- SOURCE DATA
(* ===== verification/MeshKernel.v ===== *)
(** * The mesh kernel and the store of live BMeshes

    [process] calls three functions of the host for each batch
    (limited_dissolve.py, lines 83-89):
    - [bmesh_from_pydata(verts, edges, faces, normal_update=True)] from
      [sverchok/utils/sv_bmesh_utils.py];
    - [bmesh.ops.dissolve_limit(bm, angle_limit=..., use_dissolve_boundaries=...,
      verts=bm.verts, edges=bm.edges)], Blender's C operator, which changes
      [bm] in place;
    - [pydata_from_bmesh(bm)];
    and then [bm.free()].

    None of this code is under [src/], and the spec treats the kernel as an
    opaque, trusted collaborator.  So the kernel is the interface
    [MeshKernel]: a type of BMesh contents and the three functions, each of
    which may raise.  The node's theorems are proved for every instance.

    What the node itself manages is the lifetime of each BMesh.  The world
    [world] holds the node and a store [w_bm] from handles to the BMeshes
    not yet freed.  [bm_from_pydata] allocates a fresh handle, [bm_free]
    removes it, and any use of a freed handle raises [ReferenceError], as
    Blender does.  [wf_world] states that every live handle is below the
    allocation counter; every operation preserves it.

    The store records what the node frees, not what Python's garbage
    collector does: a BMesh the node leaves unfreed (C9) is released by
    Blender when its Python object is deallocated, after [process] has
    returned or raised.  So the theorems about the store speak of the
    BMeshes live while [process] runs and when it leaves. *)

From S2P Require Import Prelude PyValue Socket.
From stdpp Require Import gmap.

Class MeshKernel : Type := {
  bmesh : Type;
  bmesh_from_pydata : pyval -> pyval -> pyval -> bool -> pyres bmesh;
  dissolve_limit : bmesh -> pyval -> bool -> pyres bmesh;
  pydata_from_bmesh : bmesh -> pyres (pyval * pyval * pyval)
}.

(** ** What the node may expect of the kernel

    The spec gives the kernel no error contract, and states its behaviour
    only as the data invariant of a mesh batch (section 3: edge and face
    indices are indices of [vertices]) and two testable properties
    (section 8).  They are the laws below.  A theorem that needs them takes
    the class as an argument; the theorems of [LimitedDissolve] need
    none. *)

(** [len(v)] of a sequence, [0] for anything else. *)
Definition py_len (v : pyval) : nat := default 0 (length <$> py_items v).

Definition is_number (v : pyval) : bool :=
  match v with VInt _ | VFloat _ => true | _ => false end.

(** An index [i] of a list of [n] items, [0 <= i < n]. *)
Definition py_index_in (n : nat) (v : pyval) : bool :=
  match v with VInt i => (0 <=? i)%Z && (i <? Z.of_nat n)%Z | _ => false end.

(** A vertex: three coordinates. *)
Definition valid_point (p : pyval) : bool :=
  match py_items p with Some [x; y; z] => is_number x && is_number y && is_number z | _ => false end.

(** The Mesh Batch of section 3: a list of vertices, edges that are pairs
    of vertex indices, and faces that are loops of at least three vertex
    indices. *)
Definition valid_mesh (v e f : pyval) : bool :=
  match py_items v, py_items e, py_items f with
  | Some vs, Some es, Some fs =>
      let n := length vs in
      forallb valid_point vs &&
      forallb (fun ed => match py_items ed with
                         | Some [a; b] => py_index_in n a && py_index_in n b
                         | _ => false end) es &&
      forallb (fun fc => match py_items fc with
                         | Some l => (3 <=? length l) && forallb (py_index_in n) l
                         | None => false end) fs
  | _, _, _ => false
  end.

(** The kernel accepts every well-formed batch and every float angle, and
    exports every BMesh. *)
Class KernelTotal `{K : MeshKernel} : Prop := {
  from_pydata_total v e f nu :
    valid_mesh v e f = true -> exists b, bmesh_from_pydata v e f nu = Ok b;
  dissolve_total b a u : exists b', dissolve_limit b (VFloat a) u = Ok b';
  pydata_total b : exists r, pydata_from_bmesh b = Ok r
}.

(** The two properties of section 8 that concern the kernel: with no
    faces, [dissolve_limit] gives the vertices and edges back unchanged;
    allowing boundaries to dissolve never adds a vertex. *)
Class KernelSpec `{K : MeshKernel} : Prop := {
  dissolve_no_faces v e nu b a u b' :
    bmesh_from_pydata v e (VList []) nu = Ok b -> dissolve_limit b a u = Ok b' ->
    pydata_from_bmesh b' = Ok (v, e, VList []);
  dissolve_boundaries_monotone b a b1 b2 r1 r2 :
    dissolve_limit b a false = Ok b1 -> dissolve_limit b a true = Ok b2 ->
    pydata_from_bmesh b1 = Ok r1 -> pydata_from_bmesh b2 = Ok r2 ->
    py_len r2.1.1 <= py_len r1.1.1
}.

Section World.
Context `{K : MeshKernel}.

Record world : Type := mk_world {
  w_node : node;
  w_bm : gmap positive bmesh;
  w_next : positive
}.

Definition M (A : Type) : Type := stm world py_exc A.

Definition wf_world (w : world) : Prop :=
  forall h, is_Some (w_bm w !! h) -> (h < w_next w)%positive.

Definition set_bm (w : world) (m : gmap positive bmesh) (next : positive) : world :=
  {| w_node := w_node w; w_bm := m; w_next := next |}.

(** [bm = bmesh_from_pydata(verts, edges, faces, normal_update=...)]: the
    new BMesh gets a fresh handle. *)
Definition bm_from_pydata (v e f : pyval) (normal_update : bool) : M positive :=
  b <- slift (bmesh_from_pydata v e f normal_update) ;;
  fun w => (Ok (w_next w), set_bm w (<[w_next w := b]> (w_bm w)) (Pos.succ (w_next w))).

Definition bm_get (h : positive) : M bmesh :=
  fun w => match w_bm w !! h with
           | Some b => (Ok b, w)
           | None => (Err ReferenceError, w)
           end.

(** [dissolve_limit(bm, angle_limit=a, use_dissolve_boundaries=u, ...)]:
    the BMesh is changed in place; the returned dict is not used. *)
Definition bm_dissolve_limit (h : positive) (a : pyval) (u : bool) : M unit :=
  b <- bm_get h ;;
  b' <- slift (dissolve_limit b a u) ;;
  fun w => (Ok tt, set_bm w (<[h := b']> (w_bm w)) (w_next w)).

(** [pydata_from_bmesh(bm)]. *)
Definition bm_pydata (h : positive) : M (pyval * pyval * pyval) :=
  b <- bm_get h ;; slift (pydata_from_bmesh b).

(** [bm.free()]. *)
Definition bm_free (h : positive) : M unit :=
  fun w => (Ok tt, set_bm w (delete h (w_bm w)) (w_next w)).

(** ** The store invariant *)

Lemma wf_fresh w : wf_world w -> w_bm w !! w_next w = None.
Proof.
  intros Hwf. destruct (w_bm w !! w_next w) eqn:E; [|done].
  specialize (Hwf (w_next w) ltac:(by rewrite E)). lia.
Qed.

Lemma bm_from_pydata_wf v e f nu : preserves wf_world (bm_from_pydata v e f nu).
Proof.
  intros w r w'. unfold bm_from_pydata, sbind, slift. intros Hwf.
  destruct (bmesh_from_pydata v e f nu); intros H; invc H; [|done].
  intros h. simpl. rewrite lookup_insert. case_decide; [subst; lia|].
  intros Hs. specialize (Hwf h Hs). lia.
Qed.

Lemma bm_dissolve_limit_wf h a u : preserves wf_world (bm_dissolve_limit h a u).
Proof.
  intros w r w'. unfold bm_dissolve_limit, bm_get, sbind, slift. intros Hwf.
  destruct (w_bm w !! h) as [b|] eqn:Hb; [|intros H; by invc H].
  destruct (dissolve_limit b a u); intros H; invc H; [|done].
  intros h'. simpl. rewrite lookup_insert. case_decide; [subst|by apply Hwf].
  intros _. apply Hwf. by rewrite Hb.
Qed.

Lemma bm_free_wf h : preserves wf_world (bm_free h).
Proof.
  intros w r w'. unfold bm_free. intros Hwf H. invc H. intros h'. simpl.
  rewrite lookup_delete. case_decide; [by intros []|]. apply Hwf.
Qed.

Lemma bm_get_wf h : preserves wf_world (bm_get h).
Proof. intros w r w' Hwf. unfold bm_get. destruct (w_bm w !! h); intros H; by invc H. Qed.

Lemma bm_pydata_wf h : preserves wf_world (bm_pydata h).
Proof. unfold bm_pydata. apply preserves_bind; [apply bm_get_wf|]. intros. apply preserves_lift. Qed.

(** Allocating a handle and freeing it gives the store back. *)
Lemma free_after_alloc w b :
  wf_world w -> delete (w_next w) (<[w_next w := b]> (w_bm w)) = w_bm w.
Proof. intros Hwf. rewrite delete_insert_eq. apply delete_id. by apply wf_fresh. Qed.

(** The BMesh operations never touch the node. *)
Section NodeFrame.
Variable Q : node -> Prop.

Lemma bm_from_pydata_node v e f nu : preserves (fun w => Q (w_node w)) (bm_from_pydata v e f nu).
Proof.
  intros w r w' Hq. unfold bm_from_pydata, sbind, slift.
  destruct (bmesh_from_pydata v e f nu); intros H; by invc H.
Qed.

Lemma bm_get_node h : preserves (fun w => Q (w_node w)) (bm_get h).
Proof. intros w r w' Hq. unfold bm_get. destruct (w_bm w !! h); intros H; by invc H. Qed.

Lemma bm_dissolve_limit_node h a u : preserves (fun w => Q (w_node w)) (bm_dissolve_limit h a u).
Proof.
  intros w r w' Hq. unfold bm_dissolve_limit, bm_get, sbind, slift.
  destruct (w_bm w !! h); [|intros H; by invc H].
  destruct (dissolve_limit _ a u); intros H; by invc H.
Qed.

Lemma bm_pydata_node h : preserves (fun w => Q (w_node w)) (bm_pydata h).
Proof. unfold bm_pydata. apply preserves_bind; [apply bm_get_node|]. intros. apply preserves_lift. Qed.

Lemma bm_free_node h : preserves (fun w => Q (w_node w)) (bm_free h).
Proof. intros w r w' Hq H. by invc H. Qed.

End NodeFrame.

End World.

#[export] Hint Resolve bm_from_pydata_wf bm_dissolve_limit_wf bm_free_wf bm_get_wf
  bm_pydata_wf bm_from_pydata_node bm_get_node bm_dissolve_limit_node bm_pydata_node
  bm_free_node : sv.


(* ===== verification/DrawingAbstractions.v ===== *)
(** * The graphics facade [drawing_abstractions.py]

    The module defines [shading_3d], whose shader names depend on
    [bpy.app.version <= (3, 4)] (lines 16-22).  It then defines two classes
    of drawing functions, [Drawing] (lines 24-46) and [OldDrawing]
    (lines 50-88), and finally binds [drawing] to an instance of one of them
    chosen by [bpy.app.version >= (3, 5, 0)] (line 91).

    The model follows what Python does with this text:
    - version tuples compare lexicographically, a proper prefix being
      smaller ([tuple_cmp]);
    - a class body is the list of its attribute assignments, each right-hand
      side an [attr_expr]: a reference to a builtin of [gpu] or [bgl], a
      [lambda], a [def], an [import], or the keyword [pass].  [pass] is not
      an expression, so [x = pass] is a [SyntaxError] when the module is
      compiled ([load_module]);
    - an attribute fetched through an instance ([call_attr]) is bound when
      it is a Python function (a [lambda] or a [def]): [self] is passed
      first.  A builtin is not bound.  A wrong argument count raises
      [TypeError];
    - the body of a function looks its free names up in the module's
      globals, not in the class body, so [bgl], imported in [OldDrawing]'s
      body, is a [NameError] inside its lambdas. *)

From S2P Require Import Prelude PyValue.

(** ** Version tuples *)

(** Python's comparison of tuples of integers. *)
Fixpoint tuple_cmp (a b : list Z) : comparison :=
  match a, b with
  | [], [] => Eq
  | [], _ :: _ => Lt
  | _ :: _, [] => Gt
  | x :: a', y :: b' =>
      match Z.compare x y with
      | Eq => tuple_cmp a' b'
      | c => c
      end
  end.

Definition tuple_le (a b : list Z) : bool :=
  match tuple_cmp a b with Gt => false | _ => true end.

Definition tuple_ge (a b : list Z) : bool :=
  match tuple_cmp a b with Lt => false | _ => true end.

(** Lines 16-22: the shader names of [shading_3d]. *)
Definition shading_3d (version : list Z) : string * string :=
  if tuple_le version [3; 4]%Z then ("3D_UNIFORM_COLOR", "3D_SMOOTH_COLOR")%string
  else ("UNIFORM_COLOR", "SMOOTH_COLOR")%string.

Inductive backend : Type :=
| BDrawing
| BOldDrawing.

(** Line 91: the class [drawing] is an instance of. *)
Definition select_backend (version : list Z) : backend :=
  if tuple_ge version [3; 5; 0]%Z then BDrawing else BOldDrawing.

(** ** Class bodies *)

Inductive attr_expr : Type :=
| ABuiltin (path : string) (arity : nat)      (** a C function such as [gpu.state.line_width_set] *)
| ALambda (params : list string) (free : list string)  (** [lambda params: body], [free] the names the body reads *)
| ADef (params : list string) (free : list string)     (** [def name(params): body] *)
| AImport (module : string)                   (** [import module] *)
| APass.                                      (** the keyword [pass] on the right of [=] *)

(** Lines 26-46. *)
Definition drawing_body : list (string * attr_expr) :=
  [("set_wireframe_line", APass); ("set_wireframe_fill", APass);
   ("set_line_width", ABuiltin "gpu.state.line_width_set" 1);
   ("reset_line_width", ALambda [] ["gpu"]);
   ("set_point_size", ABuiltin "gpu.state.point_size_set" 1);
   ("reset_point_size", ALambda [] ["gpu"]);
   ("enable_polygon_offset_fill", APass); ("disable_polygon_offset_fill", APass);
   ("set_polygon_offset_amounts", APass);
   ("enable_blendmode", APass); ("disable_blendmode", APass);
   ("enable_depth_test", APass); ("disable_depth_test", APass);
   ("new_buffer_texture", APass); ("get_buffer", APass); ("bind_texture_2d", APass);
   ("init_complex_texture", APass); ("generate_textures", APass); ("delete_texture", APass)]%string.

(** Lines 52-88. *)
Definition old_drawing_body : list (string * attr_expr) :=
  [("bgl", AImport "bgl");
   ("set_wireframe_line", ALambda [] ["bgl"]); ("set_wireframe_fill", ALambda [] ["bgl"]);
   ("set_line_width", ABuiltin "bgl.glLineWidth" 1);
   ("reset_line_width", ALambda [] ["bgl"]);
   ("set_point_size", ABuiltin "bgl.glPointSize" 1);
   ("reset_point_size", ALambda [] ["bgl"]);
   ("enable_polygon_offset_fill", ALambda [] ["bgl"]);
   ("disable_polygon_offset_fill", ALambda [] ["bgl"]);
   ("set_polygon_offset_amounts", ALambda [] ["bgl"]);
   ("enable_blendmode", ALambda [] ["bgl"]); ("disable_blendmode", ALambda [] ["bgl"]);
   ("enable_depth_test", ALambda [] ["bgl"]); ("disable_depth_test", ALambda [] ["bgl"]);
   ("new_buffer_texture", ALambda [] ["bgl"]);
   ("get_buffer", ALambda ["indexed_buffer"] ["bgl"]);
   ("new_buffer_texture_sized", ALambda ["size"; "data"] ["bgl"]);
   ("bind_texture_2d", ALambda ["texture"] ["bgl"]);
   ("delete_texture", ALambda ["texture"] ["bgl"]);
   ("init_complex_texture",
      ADef ["self"; "width"; "height"; "texname"; "texture"; "data"; "format"] ["bgl"]);
   ("generate_textures", ALambda ["name"] ["bgl"])]%string.

(** The module's global names: its imports (lines 11-13) and its own
    definitions. *)
Definition module_globals : list string :=
  ["bpy"; "gpu"; "NamedTuple"; "shading_3d"; "Drawing"; "OldDrawing"; "drawing"]%string.

Definition body_of (b : backend) : list (string * attr_expr) :=
  match b with
  | BDrawing => drawing_body
  | BOldDrawing => old_drawing_body
  end.

Definition is_pass (e : attr_expr) : bool := match e with APass => true | _ => false end.

(** What Blender offers the module when it is imported. *)
Record host : Type := mk_host {
  host_version : list Z;
  host_has_bgl : bool
}.

Record module_state : Type := mk_module {
  ms_shading : string * string;
  ms_drawing : backend
}.

(** Importing the module: it is compiled first (a [pass] used as a value
    is a [SyntaxError]), then run top to bottom, where [OldDrawing]'s body
    executes [import bgl]. *)
Definition load_module (h : host) : pyres module_state :=
  if existsb (fun a => is_pass a.2) (drawing_body ++ old_drawing_body) then Err SyntaxError
  else if negb (host_has_bgl h) then Err ImportError
  else Ok {| ms_shading := shading_3d (host_version h);
             ms_drawing := select_backend (host_version h) |}.

(** Whether [shading_3d] gave the names of Blender 3.5 on, and whether
    [drawing] is the [gpu]-based backend. *)
Definition shading_is_new (version : list Z) : bool :=
  String.eqb (shading_3d version).1 "UNIFORM_COLOR".

Definition backend_is_new (version : list Z) : bool :=
  match select_backend version with BDrawing => true | BOldDrawing => false end.

Definition names_bound (free : list string) : bool :=
  forallb (fun n => existsb (String.eqb n) module_globals) free.

(** [instance.name( *args)] with [nargs] arguments. *)
Definition call_attr (body : list (string * attr_expr)) (name : string) (nargs : nat) : pyres unit :=
  match List.find (fun a => String.eqb a.1 name) body with
  | None => Err AttributeError
  | Some (_, e) =>
      match e with
      | ABuiltin _ arity => if nargs =? arity then Ok tt else Err TypeError
      | ALambda params free | ADef params free =>
          if S nargs =? length params then
            if names_bound free then Ok tt else Err NameError
          else Err TypeError
      | AImport _ => Err TypeError
      | APass => Err SyntaxError
      end
  end.

(** ** Theorems *)

Lemma tuple_cmp_cons x y a b :
  tuple_cmp (x :: a) (y :: b) =
  match Z.compare x y with Eq => tuple_cmp a b | c => c end.
Proof. reflexivity. Qed.

(** C13. On a version [(a, b, c)], the two version tests of the module
    disagree exactly on Blender 3.4.x: there [shading_3d] takes the new
    shader names while [drawing] takes the old [bgl] backend, because
    [(3, 4, c) > (3, 4)]. *)
Theorem version_tests_disagree a b c :
  (0 <= c)%Z ->
  shading_is_new [a; b; c] <> backend_is_new [a; b; c] <-> a = 3%Z /\ b = 4%Z.
Proof.
  intros Hc. unfold shading_is_new, backend_is_new, shading_3d, select_backend, tuple_le, tuple_ge.
  rewrite !tuple_cmp_cons.
  destruct (Z.compare_spec a 3) as [->|Ha|Ha]; cbn.
  - destruct (Z.compare_spec b 4) as [->|Hb|Hb]; cbn.
    + split; [done|]. intros _. discriminate.
    + destruct (Z.compare_spec b 5); [lia| |lia]. cbn. split; [congruence|lia].
    + destruct (Z.compare_spec b 5) as [->|Hb5|Hb5]; cbn.
      * destruct (Z.compare_spec c 0); cbn; [split; [congruence|lia]|lia|split; [congruence|lia]].
      * lia.
      * split; [congruence|lia].
  - split; [congruence|lia].
  - split; [congruence|lia].
Qed.

(** C14. No lambda or method of [OldDrawing] can run through the instance
    [drawing], whatever the number of arguments: with the arguments the
    lambda declares, the extra [self] makes it a [TypeError]; with one less,
    its body reads [bgl], which is not a global ([NameError]). *)
Theorem old_drawing_functions_fail name params free nargs :
  In (name, ALambda params free) old_drawing_body \/ In (name, ADef params free) old_drawing_body ->
  call_attr old_drawing_body name nargs <> Ok tt.
Proof.
  intros Hin. unfold call_attr.
  destruct Hin as [Hin|Hin]; simpl in Hin;
    repeat (destruct Hin as [Hin|Hin];
            [first [discriminate Hin | injection Hin as <- <- <-];
             cbn; repeat case_match; discriminate|]);
    destruct Hin.
Qed.

(** ** Witnesses *)

Lemma version_tests_disagree_witness :
  shading_3d [3; 4; 1]%Z = ("UNIFORM_COLOR", "SMOOTH_COLOR")%string /\
  select_backend [3; 4; 1]%Z = BOldDrawing /\
  shading_is_new [3; 4; 1]%Z <> backend_is_new [3; 4; 1]%Z.
Proof.
  split_and!; [reflexivity|reflexivity|]. apply (proj2 (version_tests_disagree 3 4 1 ltac:(lia))). lia.
Defined.

Lemma old_drawing_functions_fail_witness :
  In ("reset_line_width", ALambda [] ["bgl"])%string old_drawing_body /\
  call_attr old_drawing_body "reset_line_width" 0 <> Ok tt.
Proof.
  split; [simpl; tauto|]. apply (old_drawing_functions_fail _ [] ["bgl"]%string). left. simpl. tauto.
Defined.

- BRIEF
The lines to copy are those above that contain "imported".

- REPLY TO THE TASK
      globals, not in the class body, so [bgl], imported in [OldDrawing]'s
(** What Blender offers the module when it is imported. *)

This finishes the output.